Tenez, pour ma part, je préfèrerais que l’on prenne cet extrait de celle de Jean Poulmar’ch : (…) Du courage, j’en ai à revendre, mes amis aussi sont admirables devant la mort. C’est surtout à toi que je veux m’adresser pour les tourments, la douleur infinie que cette nouvelle va te causer. Sois forte, chérie, tu es jeune encore, ne te laisse pas sombrer dans la tristesse et le découragement. Refais ta vie, en gardant au cœur le souvenir impérissable de celui qui t’a aimée jusqu’à son dernier souffle. Elève notre fils chéri dans l’esprit qui fut celui de toute ma vie, qu’il devienne un homme épris de justice, attaché à la défense des faibles, ce sera la meilleure vengeance. Console mes parents chéris, mon papa, que j'ai aimés de mon mieux, qu’ils soient forts devant l’adversité. Embrasse-les et mets-y tout ton cœur.

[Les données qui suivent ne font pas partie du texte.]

(** ** [finding_history.py] *)

Definition snapshot_of (f : Finding) : json := clean_tree (JObj (serialize_finding f)).

Definition record (new_id : string) (now : time) (finding : Finding) (actor kind notes : string) (outcome : option string)
    (evidence : list json) (d : db) : FindingActivity * db :=
  let entry := MkFindingActivity new_id (fi_program_id finding) (fi_id finding) kind outcome (redact_text notes []) actor
                 (snapshot_of finding) (JList evidence) now in
  (entry, set_finding_activities (finding_activities d ++ [entry]) d).

Definition activity_of (finding_id : string) (d : db) : list FindingActivity :=
  rows (λ a, String.eqb (fa_finding_id a) finding_id) (finding_activities d).

Definition capture_baseline (new_id : string) (now : time) (finding : Finding) (actor : string) (d : db) : db :=
  match activity_of (fi_id finding) d with
  | [] => (record new_id now finding actor "baseline" "State when history tracking began." None [] d).2
  | _ :: _ => d
  end.

(** ** [routers/findings.py] *)

(** The node the finding is attached to, by the host of its asset. *)
Definition _link_asset (new_id : string) (now : time) (program_id : string) (finding : Finding) (d : db)
    : result (Finding * db) :=
  if String.eqb (or_else (fi_asset finding) "") "" || negb (String.eqb (or_else (fi_asset_id finding) "") "")
  then Ok (finding, d)
  else
    let? '(node, d) := upsert new_id program_id (or_else (fi_asset finding) "") "finding" "confirmed" None true now d in
    Ok (match node with Some node => fi_set_asset_id (Some (as_id node)) finding | None => finding end, d).

Definition put_finding (f : Finding) (d : db) : db :=
  set_findings (update_rows (λ g, String.eqb (fi_id g) (fi_id f)) (λ _, f) (findings d)) d.

(** The ids a request draws: of the finding, the node, two history entries and
    the audit line. *)
Record fresh_ids := MkFreshIds { nid_row : string; nid_node : string; nid_baseline : string; nid_entry : string; nid_log : string }.

Record FindingCreate := MkFindingCreate {
  fc_title : string;
  fc_severity : string;
  fc_asset : option string;
  fc_status : string;
  fc_summary : option string;
  fc_steps : option string;
  fc_impact : option string;
  fc_remediation : option string;
}.

Definition new_finding (id program_id : string) (payload : FindingCreate) (now : time) : Finding :=
  MkFinding id program_id (fc_title payload) (Some (fc_severity payload)) (Some (or_else (fc_asset payload) "")) None
    (Some (fc_status payload)) (Some (or_else (fc_summary payload) "")) (Some (or_else (fc_steps payload) ""))
    (Some (or_else (fc_impact payload) "")) (Some (or_else (fc_remediation payload) "")) (Some now).

Definition add_finding (ids : fresh_ids) (now : time) (program_id : string) (payload : FindingCreate)
    (current_user : user_ctx) (d : db) : result (Finding * db) :=
  let? engagement := get_engagement_or_404 program_id current_user d in
  check? require_member_write engagement current_user d in
  let finding := new_finding (nid_row ids) program_id payload now in
  let? '(finding, d) := _link_asset (nid_node ids) now program_id finding (set_findings (findings d ++ [finding]) d) in
  let d := (record (nid_entry ids) now finding (cu_github_id current_user) "created" "" None [] (put_finding finding d)).2 in
  Ok (finding, log_action (nid_log ids) now (cu_github_id current_user) "create" "finding" (fi_id finding) (Some program_id) d).

(** The fields a PATCH sets; [Some None] is an explicit null. *)
Record FindingUpdate := MkFindingUpdate {
  fu_title : option (option string);
  fu_severity : option (option string);
  fu_asset : option (option string);
  fu_status : option (option string);
  fu_summary : option (option string);
  fu_steps : option (option string);
  fu_impact : option (option string);
  fu_remediation : option (option string);
}.

Definition set_given {A} (write : option string → A → A) (value : option (option string)) (r : A) : A :=
  match value with Some v => write v r | None => r end.

(** A null title violates its column when the row is written. *)
Definition set_title {A} (write : string → A → A) (value : option (option string)) (r : A) : result A :=
  match value with
  | None => Ok r
  | Some None => Raise IntegrityError
  | Some (Some t) => Ok (write t r)
  end.

Definition edit_finding (payload : FindingUpdate) (f : Finding) : result Finding :=
  let f := set_given fi_set_severity (fu_severity payload) f in
  let f := set_given fi_set_asset (fu_asset payload) f in
  let f := set_given fi_set_status (fu_status payload) f in
  let f := set_given fi_set_summary (fu_summary payload) f in
  let f := set_given fi_set_steps (fu_steps payload) f in
  let f := set_given fi_set_impact (fu_impact payload) f in
  let f := set_given fi_set_remediation (fu_remediation payload) f in
  set_title fi_set_title (fu_title payload) f.

Definition _finding (program_id finding_id : string) (d : db) : result Finding :=
  match first_row (λ f, String.eqb (fi_program_id f) program_id && String.eqb (fi_id f) finding_id) (findings d) with
  | Some f => Ok f
  | None => http 404 "Finding not found"
  end.

Definition update_finding (ids : fresh_ids) (now : time) (program_id finding_id : string) (payload : FindingUpdate)
    (current_user : user_ctx) (d : db) : result (Finding * db) :=
  let? engagement := get_engagement_or_404 program_id current_user d in
  check? require_member_write engagement current_user d in
  let? finding := _finding program_id finding_id d in
  let actor := cu_github_id current_user in
  let d := capture_baseline (nid_baseline ids) now finding actor d in
  let? finding := edit_finding payload finding in
  let? '(finding, d) := match fu_asset payload with
                        | Some _ => _link_asset (nid_node ids) now program_id (fi_set_asset_id None finding) d
                        | None => Ok (finding, d)
                        end in
  let d := (record (nid_entry ids) now finding actor "updated" "" None [] (put_finding finding d)).2 in
  Ok (finding, log_action (nid_log ids) now actor "update" "finding" finding_id (Some program_id) d).

(** The history goes by the ORM's cascade, the evidence by the foreign key. *)
Definition drop_finding (finding_id : string) (d : db) : db :=
  set_findings (rows (λ f, negb (String.eqb (fi_id f) finding_id)) (findings d))
  (set_finding_activities (rows (λ a, negb (String.eqb (fa_finding_id a) finding_id)) (finding_activities d))
  (set_evidence (rows (λ e, negb (bool_decide (ev_finding_id e = Some finding_id))) (evidence d)) d)).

Pauvre Marguerite, pauvre Jean, je regrette le chagrin que je vais leur causer. Je les aimais bien et ils me le rendaient au mieux. A tous, adresse mon salut, apporte leur ma confiance inébranlable en la victoire prochaine. L’heure n’est plus aux pleurnicheries et à la passivité. L’heure est à la lutte impitoyable pour la libération de la France et de son peuple glorieux. Jusqu’à ma mort, j’ai lutté ; je suis fier de ma vie et je ne doute pas que mon sacrifice, comme celui de mes camarades ne soit pas vain. Excuse moi, j’écris sur mes genoux, mais ne crois pas que je tremble (…) ".
C’est plus conforme à la situation de l’époque.
Mais j’ai une confiance inébranlable dans les enseignants français. Aucun d’entre eux n’obéira sans se poser une question ou deux sur la symbolique du geste qu’on lui demande d’accomplir. Demain matin, en se regardant dans la glace avant de partir au lycée, j'en suis certain, ils deviendront des citoyens.